As we can see, such a policy has been working, and working pretty well. At its peak, the potential earnings of the IT company from BTC investing exceeded $3 billion, and its shares reached a 20-year high above $1,2 thousand. But as a result, the company’s capitalization began to strongly depend on the situation in the crypto market.
On April 14, when Bitcoin reached its all-time high at $64,8 thousand, the value of MicroStrategy shares on the Nasdaq was $735. In the next month and a half, against the background of the crypto market collapse, it decreased by almost 40% to $450. At the closing rate on June 15, quotations were $630. Everyone might conclude that a long-term depreciation of the BTC rate may harm the value of the company’s securities and, possibly, its activity as well.
Some experts believe that the possible failure of Microstrategy is directly related to the potential collapse of the crypto market.

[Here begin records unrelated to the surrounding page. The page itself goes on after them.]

(** C2: on a link with no outgoing movement, for a window of the simulation
    horizon whose length is a multiple of the (positive) time step,
    [getSimVolume(s, e)] does not return the sum of the link's own bins:
    it raises [NameError] at its call of [pairwise], a name RoadLink.py
    does not bind, and so does the sum of [getSimVolume] over the native
    bins of the window, at the first bin.  Neither call reads or changes
    the link's series. *)
Theorem C2_getSimVolume_own_series_raises l s e :
  _outgoingMovements l = [] →
  0 < simTimeStepInMin clock →
  inHorizon clock s e →
  (e - s) mod simTimeStepInMin clock = 0 →
  getSimVolume clock s e l = (l, Raise NameError)
  ∧ sumSimVolumeOverBins clock (subBins clock s e) l = (l, Raise NameError).
Proof.
  intros Hout Hpos Hwin Hmod.
  split; [apply getSimVolume_own; [exact Hout | lia | exact Hwin | exact Hmod]|].
  destruct Hwin as (Hs & Hlt & He).
  destruct (subBins_first s e Hpos Hlt Hmod) as (rest & Hbins).
  assert (Hin : (s, s + simTimeStepInMin clock) ∈ subBins clock s e)
    by (rewrite Hbins; left).
  apply (subBins_valid s e) in Hin as [Hwin1 Hstep1];
    [| exact Hpos | repeat split; assumption | exact Hmod].
  simpl in Hwin1, Hstep1.
  unfold sumSimVolumeOverBins. rewrite Hbins. simpl. unfold bind. simpl.
  rewrite getSimVolume_own; [reflexivity | exact Hout | lia | exact Hwin1 |].
  rewrite Hstep1. apply Z_mod_same_full.
Qed.

(** *** The lane count is not touched by the series methods *)

Lemma getSimVolume_numLanes l s e :
  _numLanes (getSimVolume clock s e l).1 = _numLanes l.
Proof.
  unfold getSimVolume, bind, _validateInputTimes, _checkOutputTimeStep, bind,
    getNumOutgoingMovements, attr, lift, raise, ret, pairwise.
  repeat (case_match; simplify_eq; try reflexivity).
Qed.

Lemma setSimVolume_numLanes l s e v :
  _numLanes (setSimVolume clock s e v l).1 = _numLanes l.
Proof.
  unfold setSimVolume, bind, _validateInputTimes, _checkInputTimeStep,
    _hasMovementVolumes, bind, getNumOutgoingMovements, attr, lift, raise,
    ret, store.
  repeat (case_match; simplify_eq; try reflexivity).
Qed.

End SimulationSeries.

Example sampleLink_is_constructed :
  __init__ 11 11 nodeO nodeE None 1 (Some (-1)%R) 30 1 1 2 false None None
  = Ok linkEast.
Proof. reflexivity. Qed.

Lemma C1_witness :
  (_outgoingMovements linkEast = []
   ∧ inHorizon clock15 0 15
   ∧ 15 - 0 = simTimeStepInMin clock15)
  ∧ ∃ l', setSimVolume clock15 0 15 100 linkEast = (l', Ok tt)
          ∧ _simVolume l' !! (0, 15) = Some 100
          ∧ getSimVolume clock15 0 15 l' = (l', Raise NameError).
Proof.
  assert (Hwin : inHorizon clock15 0 15) by (unfold inHorizon; simpl; lia).
  split; [repeat split; apply Hwin|].
  apply (C1_getSimVolume_raises_NameError clock15 linkEast 0 15 100).
  - reflexivity.
  - exact Hwin.
  - reflexivity.
Defined.

Lemma C2_witness :
  (_outgoingMovements linkLoaded = []
   ∧ 0 < simTimeStepInMin clock15
   ∧ inHorizon clock15 0 30
   ∧ (30 - 0) mod simTimeStepInMin clock15 = 0)
  ∧ getSimVolume clock15 0 30 linkLoaded = (linkLoaded, Raise NameError)
  ∧ sumSimVolumeOverBins clock15 (subBins clock15 0 30) linkLoaded
    = (linkLoaded, Raise NameError).
Proof.
  assert (Hwin : inHorizon clock15 0 30) by (unfold inHorizon; simpl; lia).
  split; [split; [reflexivity | split; [simpl; lia | split; [exact Hwin | reflexivity]]]|].
  apply (C2_getSimVolume_own_series_raises clock15 linkLoaded 0 30).
  - reflexivity.
  - simpl; lia.
  - exact Hwin.
  - reflexivity.
Defined.

Lemma C3_witness :
  ((2 ≤ length (_outgoingMovements linkFan))%nat
   ∧ inHorizon clock15 0 15
   ∧ 15 - 0 = simTimeStepInMin clock15
   ∧ Forall (movementRaisesDtaOnly 0 15) (_outgoingMovements linkFan))
  ∧ ∃ l' err, setSimVolume clock15 0 15 100 linkFan = (l', Raise err)
              ∧ isDtaError err = true
              ∧ _simVolume l' = _simVolume linkFan
              ∧ l' = linkFan.
Proof.
  assert (Hwin : inHorizon clock15 0 15) by (unfold inHorizon; simpl; lia).
  assert (Hdta : Forall (movementRaisesDtaOnly 0 15)
                   (_outgoingMovements linkFan))
    by (repeat constructor; intros err Herr; vm_compute in Herr; discriminate).
  split; [split; [simpl; lia | split; [exact Hwin | split; [reflexivity | exact Hdta]]]|].
  apply (C3_setSimVolume_fails_with_several_movements clock15 linkFan 0 15 100).
  - simpl; lia.
  - exact Hwin.
  - reflexivity.
  - exact Hdta.
Defined.

(** The scenario of the specification: horizon [0, 60], step 15. *)
Example scenario_write_stored :
  _simVolume (setSimVolume clock15 0 15 100 linkEast).1 = <[(0, 15) := 100]> ∅.
Proof. reflexivity. Qed.

Example scenario_two_bins :
  getSimVolume clock15 0 30 (setSimVolume clock15 0 15 100 linkEast).1
  = (linkLoaded, Raise NameError).
Proof. reflexivity. Qed.

Example scenario_unaligned_window :
  (getSimVolume clock15 0 20 linkEast).2
  = Raise (DtaError (NotMultipleOfTimeStep 0 20)).
Proof. reflexivity. Qed.

Example scenario_relayed_to_movements :
  (getSimVolume clock15 0 30 linkFan).2 = Ok 14.
Proof. reflexivity. Qed.

(** ** Properties of the constructor and the plain accessors *)

Section Accessors.

Context {Mv Vcg : Type}.
Implicit Types (l : RoadLink Mv Vcg).

Lemma init_rejects_nonpositive_lanes ident id startNode endNode rev ft len ffs
    elf rtf numLanes ra level label :
  numLanes ≤ 0 →
  __init__ (Mv := Mv) (Vcg := Vcg) ident id startNode endNode rev ft len ffs
    elf rtf numLanes ra level label
  = Raise (DtaError (NumLanesNotPositive numLanes)).
Proof.
  intros Hn. unfold __init__.
  destruct (Z.leb_spec numLanes 0); [reflexivity | lia].
Qed.

Lemma init_numLanes_positive ident id startNode endNode rev ft len ffs elf rtf
    numLanes ra level label l :
  __init__ ident id startNode endNode rev ft len ffs elf rtf numLanes ra level
    label = Ok l →
  0 < getNumLanes l ∧ _length l = len ∧ _shapePoints l = []
  ∧ _outgoingMovements l = [] ∧ _simVolume l = ∅.
Proof.
  unfold __init__. destruct (Z.leb_spec numLanes 0); [discriminate|].
  intros [= <-]. repeat split. exact H.
Qed.

Lemma setNumLanes_stores (n : Z) l :
  setNumLanes n l = (set_numLanes n l, Ok tt)
  ∧ getNumLanes (set_numLanes n l) = n.
Proof. split; reflexivity. Qed.

Lemma addShapePoint_numLanes (x y : R) l :
  _numLanes (addShapePoint x y l).1 = _numLanes l.
Proof. reflexivity. Qed.

Lemma addShifts_numLanes (a b : R) l :
  _numLanes (addShifts a b l).1 = _numLanes l.
Proof. reflexivity. Qed.

Lemma addLanePermission_numLanes (laneId : Z) (g : Vcg) l :
  _numLanes (addLanePermission laneId g l).1 = _numLanes l.
Proof.
  unfold addLanePermission, bind, attr, raise, store.
  destruct (_ || _); reflexivity.
Qed.

Lemma getCenterLine_numLanes l : _numLanes (getCenterLine l).1 = _numLanes l.
Proof. reflexivity. Qed.

Lemma getLength_None l : _length l = None → getLength l = None.
Proof. intros Hlen. unfold getLength. rewrite Hlen. reflexivity. Qed.

Lemma getLength_stored l (len : R) :
  _length l = Some len → len ≠ (-1)%R → getLength l = Some len.
Proof.
  intros Hlen Hne. unfold getLength. rewrite Hlen.
  rewrite bool_decide_eq_false_2 by exact Hne. reflexivity.
Qed.

Lemma getLength_sentinel l :
  _length l = Some (-1)%R → getLength l = Some (euclideanLength l).
Proof.
  intros Hlen. unfold getLength. rewrite Hlen.
  rewrite bool_decide_eq_true_2 by reflexivity. reflexivity.
Qed.

End Accessors.

(** ** Properties of the geometry *)

Section Geometry.

Context {Mv Vcg : Type}.
Implicit Types (l self other : RoadLink Mv Vcg).
Local Open Scope R_scope.

Ltac decide_true := rewrite bool_decide_eq_true_2 by lra.
Ltac decide_false := rewrite bool_decide_eq_false_2 by lra.

(** *** Orientation and direction *)

Lemma degrees_range (a : R) : 0 <= a < 2 * PI → 0 <= a * 180 / PI < 360.
Proof.
  intros [Hlo Hhi]. pose proof PI_RGT_0 as Hpi.
  assert (Hinv : 0 < / PI) by (apply Rinv_0_lt_compat; lra).
  assert (Hone : PI * / PI = 1) by (apply Rinv_r; lra).
  unfold Rdiv. split; nra.
Qed.

Lemma atan_nonneg (x : R) : 0 <= x → 0 <= atan x.
Proof.
  intros [Hpos|<-].
  - left. rewrite <- atan_0. apply atan_increasing. exact Hpos.
  - rewrite atan_0. lra.
Qed.

Lemma atan_quotient_range (a b : R) :
  b ≠ 0 → 0 <= atan (Rabs a / Rabs b) < PI / 2.
Proof.
  intros Hb. split.
  - apply atan_nonneg. apply Rmult_le_pos; [apply Rabs_pos|].
    left. apply Rinv_0_lt_compat, Rabs_pos_lt, Hb.
  - apply atan_bound.
Qed.

Lemma bearing_range (p1 p2 : Point) : 0 <= bearing p1 p2 < 360.
Proof.
  destruct p1 as [x1 y1], p2 as [x2 y2]. unfold bearing.
  pose proof PI_RGT_0 as Hpi.
  apply degrees_range.
  repeat case_bool_decide; simpl;
    try (pose proof (atan_quotient_range (y2 - y1) (x2 - x1) ltac:(lra)); lra);
    try (pose proof (atan_quotient_range (x2 - x1) (y2 - y1) ltac:(lra)); lra);
    lra.
Qed.

(** X20: off the one-shape-point case, [getOrientation] returns a bearing in
    [0, 360): of the last two shape points when there are some, of the two
    nodes otherwise. *)
Lemma getOrientation_range l :
  length (_shapePoints l) ≠ 1%nat →
  ∃ o, getOrientation l = Ok o ∧ 0 <= o < 360.
Proof.
  intros Hlen. unfold getOrientation, orientationPoints.
  destruct (_shapePoints l) as [|p ps] eqn:Hsp.
  - eexists. split; [reflexivity | apply bearing_range].
  - assert (Hrev : (2 ≤ length (rev (p :: ps)))%nat).
    { rewrite length_rev. destruct ps; simpl in *; [congruence | lia]. }
    unfold getitem_neg.
    destruct (rev (p :: ps)) as [|q1 [|q2 qs]]; simpl in Hrev; try lia.
    simpl. eexists. split; [reflexivity | apply bearing_range].
Qed.

Lemma getOrientation_identical_points l :
  _shapePoints l = [] →
  getX (getStartNode l) = getX (getEndNode l) →
  getY (getStartNode l) = getY (getEndNode l) →
  getOrientation l = Ok 0.
Proof.
  intros Hsp Hx Hy. unfold getOrientation, orientationPoints, bearing.
  rewrite Hsp, Hx, Hy.
  repeat case_bool_decide; simpl; try lra.
  f_equal. unfold Rdiv. ring.
Qed.

Lemma directionOf_buckets (o : R) :
  0 <= o < 360 →
  (directionOf o = DIR_NB ↔ 315 <= o < 360 ∨ 0 <= o < 45)
  ∧ (directionOf o = DIR_EB ↔ 45 <= o < 135)
  ∧ (directionOf o = DIR_SB ↔ 135 <= o < 225)
  ∧ (directionOf o = DIR_WB ↔ 225 <= o < 315).
Proof.
  intros Ho. unfold directionOf.
  repeat case_bool_decide; simpl;
    repeat split; intros; try discriminate; try lra;
    try (left; lra); try (right; lra);
    repeat match goal with H : _ ∨ _ |- _ => destruct H end; lra.
Qed.

Lemma bearing_due_east : bearing (0, 0) (10, 0) = 90.
Proof.
  unfold bearing. pose proof PI_RGT_0 as Hpi.
  repeat case_bool_decide; simpl; try lra.
  replace (Rabs (0 - 0) / Rabs (10 - 0)) with 0.
  - rewrite atan_0. field. lra.
  - rewrite Rminus_diag, Rabs_R0. unfold Rdiv. ring.
Qed.

(** C8: when [getOrientation] returns a value in [0, 360), [getDirection]
    returns one direction, which is NB exactly on [315,360) and [0,45), EB
    exactly on [45,135), SB exactly on [135,225) and WB exactly on
    [225,315); and a link without shape points from (0,0) to (10,0) has
    orientation 90 and direction EB. *)
Theorem C8_getDirection_buckets l (o : R) :
  getOrientation l = Ok o →
  0 <= o < 360 →
  (∃ d, getDirection l = Ok d
        ∧ (d = DIR_NB ↔ 315 <= o < 360 ∨ 0 <= o < 45)
        ∧ (d = DIR_EB ↔ 45 <= o < 135)
        ∧ (d = DIR_SB ↔ 135 <= o < 225)
        ∧ (d = DIR_WB ↔ 225 <= o < 315))
  ∧ (_shapePoints l = [] →
     (getX (getStartNode l), getY (getStartNode l)) = (0, 0) →
     (getX (getEndNode l), getY (getEndNode l)) = (10, 0) →
     o = 90 ∧ getDirection l = Ok DIR_EB).
Proof.
  intros Hor Ho. split.
  - exists (directionOf o). unfold getDirection. rewrite Hor.
    split; [reflexivity | apply directionOf_buckets, Ho].
  - intros Hsp Hstart Hend.
    assert (Ho90 : o = 90).
    { unfold getOrientation, orientationPoints in Hor.
      rewrite Hsp, Hstart, Hend in Hor. injection Hor as <-.
      apply bearing_due_east. }
    split; [exact Ho90|]. unfold getDirection. rewrite Hor. f_equal.
    subst o. unfold directionOf. repeat case_bool_decide; simpl; try lra.
    reflexivity.
Qed.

There are significant risks, but still, it is not worth giving up on MicroStrategy, even in a negative scenario. So don’t say MicroStrategy is down!
Do not forget that the company has other sources of financing, which should be sufficient to service debt obligations. And in the case of multiple increases in Bitcoin price until the end of 2021, MicroStrategy has a high potential for growth due to the PR effect. Perhaps this is why MicroStrategy is buying Bitcoin.
Despite the example of MicroStrategy, buying BTC by large companies is unlikely to be a new trend. Due to the recent price collapse from $64,8 thousand to $30 thousand, many companies could reconsider their attitude to the risks of buying this cryptocurrency.